I am a big fan of the Amnesia: The Dark Descent. It was a great game, it had a good story, pacing, gameplay, atmosphere and probably the most important factor - immense horror. Together they combined in almost perfect narrative. I played it numerous times along with Justine and explored several custom stories.
Of course I was sold on the prospect of playing new Amnesia: a Machine for Pigs. It had a neat idea, concept art, trailer + the whole Victorian Dickensian horror speaking in favor of this game. So, I pre-ordered it, launched it and...
I was severely disappointed. I am not going to insult anyone, just explain why I did not like it.
*Spoilers ahead*
1.
Story. Yes, many people stated that the story in this game is a highlight and that it is driving the AAMFP, but I disagree. Immediately from the start it is very straight-forward and obvious, almost brutally blatant about what's going on (re-using TDD amnesiac protagonist redeemer formula on top of that). At first I was curious, because I expected those clues to be some kind of red herrings on a way for major twist to happen like in TDD. But it never happened. Children were indeed dead, Oswald indeed went mad in Mexico, whole motivation was indeed to clean the world from human filth after he went mad and his children died, Oswald was indeed a saboteur who wanted to redeem himself. Those key points were revealed very early in the game, making it simply uninteresting.
2.
Lack of horror. To put it simply, while game was undeniably creepy and scary at some points it failed to live up to expectations of TDD. Usually, I divide horror in 3 basic categories - suspense (fear of the unknown - creepy images, uncanny valley, music etc.), terror (physical fear of death - monster behind you) and mental horror (fear of suffering, extreme cruelty, atrocities etc.). Remember TDD. It had all three in a right combination and pacing. This time it was far from it.

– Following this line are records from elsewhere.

(* ===== verification/ModemData.v ===== *)
(** * Data from the modem's user (HandleData of src/t38modem/pmodeme.cxx)

    In the command state the octets are command lines, in [stSend] they are the data
    to send, shielded with DLE; any other state they reset. *)
From Stdlib Require Import Ascii String.
From stdpp Require Import strings gmap.
From S2P Require Import Prelude EngineBase DataStream Dle Profile AtText G711 ModemBase ModemCalls AtBase AtCmd.

(** ** Definitions *)

(** *** Commands *)

Definition echo (text : list Z) (bresp : list Z) : M (list Z) :=
  let* e := gets (fun s => Echo (P s)) in
  mret (if e : bool then bresp ++ text else bresp).

Definition add_to_cmd (text : list Z) : M unit :=
  modify (fun s => s <| cmd := cmd s ++ c_string text |>).

(** [memchr (l, '\r', length l)]: what is before the first and after it. *)
Fixpoint cut_line (l : list Z) : option (list Z * list Z) :=
  match l with
  | [] => None
  | x :: l =>
      if x =? 13 then Some ([], l)
      else match cut_line l with Some (line, rest) => Some (x :: line, rest) | None => None end
  end.

(** One turn of the loop on the lines. *)
Definition line_turn (buf bresp : list Z) : M (list Z * list Z) :=
  match cut_line buf with
  | None =>
      add_to_cmd buf ;;
      let* bresp := echo buf bresp in
      mret ([], bresp)
  | Some (line, rest) =>
      (if bool_decide (line = []) then mret tt else add_to_cmd line) ;;
      let* bresp := (if bool_decide (line = []) then mret bresp else echo line bresp) in
      let* bresp := echo [13] bresp in
      let* r := HandleCmd [] in
      mret (rest, bresp ++ r)
  end.

Fixpoint line_loop (n : nat) (buf bresp : list Z) : M (list Z * list Z) :=
  match n with
  | O => mret (buf, bresp)
  | S n =>
      ask Unlocked ;;
      let* st := gets state in
      if bool_decide (st = stCommand) && negb (bool_decide (buf = []))
      then
        let* r := line_turn buf bresp in
        let '(buf, bresp) := (r : list Z * list Z) in
        line_loop n buf bresp
      else mret (buf, bresp)
  end.

Definition data_command (buf bresp : list Z) : M (list Z * list Z) :=
  ask Unlocked ;;
  let* h := gets off_hook in
  whenM (negb h) (locked (let* now := ask Now in
                          modify (fun s => s <| lastOnHookActivity := now |>))) ;;
  line_loop (length buf) buf bresp.

(** *** Data to send *)

Definition schar (b : Z) : Z := swrap 8 b.

(** The samples of the voice class's octets; [None] for a format that has none. *)
Definition samples_of (vcml : Z) (octets : list Z) : option (list Z) :=
  if vcml =? 0 then Some (map (fun b => s16 (schar b * 256)) octets)
  else if bool_decide (vcml ∈ [1; 128; 130]) then
    Some (map (fun b => s16 (s16 (schar b) * 256 - 0x8000)) octets)
  else if bool_decide (vcml ∈ [4; 131]) then Some (map (fun b => s16 (ulaw2linear (schar b))) octets)
  else if bool_decide (vcml ∈ [5; 132]) then Some (map (fun b => s16 (alaw2linear (schar b))) octets)
  else None.

(** The second octet of an HDLC frame comes: does it say that more frames follow? *)
Definition more_frames (dt : DataType) (dataCount : Z) (buf : list Z) : bool :=
  bool_decide (dt = dtHdlc) && (dataCount <? 2) && (2 <=? dataCount + zlen buf) &&
  (aget buf (1 - dataCount) .& 0x08 =? 0).

(** Octets that have come out of the shield; returns how many the loop takes it for. *)
Definition send_octets (dt : DataType) (buf : list Z) : M Z :=
  modify (fun s => if more_frames dt (dataCount s) buf then s <| moreFrames := true |> else s) ;;
  modify (fun s => s <| dataCount := dataCount s + zlen buf |>) ;;
  let* c := gets (fun s => ModemClassId (P s)) in
  if bool_decide (c = mcAudio) then
    with_engine (mret (zlen buf)) (fun e =>
      let* vcml := gets (fun s => get_reg rVcml (P s)) in
      match samples_of vcml buf with
      | Some samples => ask (EngineSendSamples e samples) ;; mret (zlen buf)
      | None => ask (EngineSendSamples e []) ;; mret 0
      end)
  else if bool_decide (c = mcFax) then
    with_engine (mret (zlen buf)) (fun e => ask (EngineSend e buf) ;; mret (zlen buf))
  else mret (zlen buf).

(** The end of the data: stop the engine, or go on without it. *)
Definition stop_sending : M unit :=
  SetState stSendAckWait ;;
  let* stopped := with_engine (mret false) (fun e =>
    let* more := gets moreFrames in
    let* q := NextSeq in
    ask (EngineSendStop e more q) : M bool) in
  whenM (negb stopped) (SetState stSendAckHandle ;; timer_stop timeout ;; signal).

(** [dleData.GetData (Buf, sizeof (Buf))] *)
Definition take_data : M (Z * list Z) :=
  let* d := gets dleData in
  let '(count, buf, p) := pipe_get (stream d) 1024 in
  modify (fun s => s <| dleData := dleData s <| stream := p |> |>) ;;
  mret (count, buf).

Definition send_turn (dt : DataType) (_ : unit) : M (unit + unit) :=
  let* r := take_data in
  let '(count, buf) := (r : Z * list Z) in
  ask Acquire ;;
  let* count :=
    (if count =? -1 then stop_sending ;; mret (-1)
     else if count =? 0 then mret 0
     else send_octets dt buf) in
  mret (if count <=? 0 then inr tt else inl tt).

Definition data_send (buf : list Z) : M (list Z) :=
  let* d := gets dleData in
  let '(lendone, d) := PutDleData d buf in
  modify (fun s => s <| dleData := d |>) ;;
  ask Unlocked ;;
  let* dt := gets dataType in
  loop (send_turn dt) tt ;;
  mret (drop (Z.to_nat lendone) buf).

(** *** Data that resets *)

Definition reset_engine : M unit :=
  with_engine (mret tt) (fun e => ask (EngineResetModemState e)).

Definition data_reset_ack : M unit := locked (
  SetState stCommand ;;
  timer_stop timeout ;;
  reset_engine).

Definition data_reset (bresp : list Z) : M (list Z) := locked (
  timer_stop timeout ;;
  let* s := getM in
  let audio := bool_decide (ModemClassId (P s) = mcAudio) in
  let bresp := if bool_decide (state s = stRecv) && (negb (dataCount s =? 0) || audio)
               then bresp ++ [DLE; ETX] else bresp in
  SetState stCommand ;;
  let* pref := gets RC_PREF in
  let* e := gets currentClassEngine in
  if negb (bool_decide (e = None)) || audio then
    reset_engine ;;
    let* r := gets RC_OK in
    mret (bresp ++ pref ++ r)
  else
    OnHook ;;
    let* r := gets RC_NO_CARRIER in
    mret (bresp ++ pref ++ r)).

(** *** The handler *)

(** One turn of the loop on the octets, with what is left of them. *)
Definition data_turn (buf bresp : list Z) : M (list Z * list Z) :=
  ask Unlocked ;;
  let* st := gets state in
  match st with
  | stCommand => data_command buf bresp
  | stSend => let* rest := data_send buf in mret (rest, bresp)
  | stSendAckWait => data_reset_ack ;; mret (buf, bresp)
  | _ => let* bresp := data_reset bresp in mret (drop 1 buf, bresp)
  end.

(** Returns the response, [bresp] with what the octets add to it. *)
Definition HandleData (buf bresp : list Z) : M (list Z) :=
  loop (fun '(buf, bresp) =>
    if bool_decide (buf = []) then mret (inr bresp)
    else let* r := data_turn buf bresp in mret (inl r)) (buf, bresp).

I must admit, mansion part was a great success in building of the suspense. Hidden rooms, blood, creepy bathroom photos, notes... However, after you enter the factory itself it goes downhill. Like with the story, you are desperately awaiting for something grandiose only to experience nothing.
Horror atmosphere works only if it is reinforced, but it was not. Story revelations (haha Mandus is crazy, how about that?) destroyed fear of the unknown while pigmen (and gameplay) posed no physical threat. Atrocities had their effect: I am speaking about the most horryfying and tragic moment of the game - pigmen cells, but overall they were greatly downplayed as we never see what's done to humans, both meat and pigmen, only told in spades.
AAMFP had
perfect moments to overcome listed shortcomings and redeem itself, finally releasing the suspense and showing us the grandiose we expected - I speak about the holding cells and conveyer meat line. Just show us what happens to people there - cages, orphans, hooks and so much more. Never happened.
3.
Gameplay. Gameplay in Amnesia has always been a tool which helped story and horror to shine, forming great narrative, imersion and fun in general. However, bad gameplay as a bad tool, contributed a lot to the poor quality of both the story and horror and severely reduced any fun or immersion in AAMFP. This was talked to death, mainly in relation to physical terror (inventory, limited resources, strong enemies, fear of darkness, need to hide) which is absent from the game entirely, unmovable objects which ruin fun and immersion and so on.
4.
No challenges, level design and pacing. I've read the developer's blog a lot of times and I understand his point about "games should not be too frustrating", but this time it went too far. "Puzzles" and accompanying instructions + no physical threats reduce this game to the linear visual novella which
I hope is not what was intended from the beginning.
5.
Other things. Just some minor, subjective and annoying problems:
- Again we have weapons on the shelf which protagonist never takes. I know that he should not take it, but it is more of immersion problem;
- Overuse of "my journal", especially on the ladders where articles can't be read;
- "Daddy, daddy, papa, daddyyyyy";
- Plotholes in general, too many to list, but here is one for example - electric pig. Why it exists and where does it come from? I remember same developer blog to criticize random enemies from Bioshock Infinite which have no connection to the story;
- Lantern always blips when enemy is nearby;
- Locked doors everywhere, no exploration;
- Shortness;
- Moment with children taking their hearts out of a sudden was so random and awkward that it made me laugh. Maybe animations are at fault, I don't know.
(09-12-2013, 09:55 AM)emaper Wrote: Like I said in my personal review, some pages behind, this is an elitist game that just some are able to grasp.
This is the most ignorant statement in the whole thread.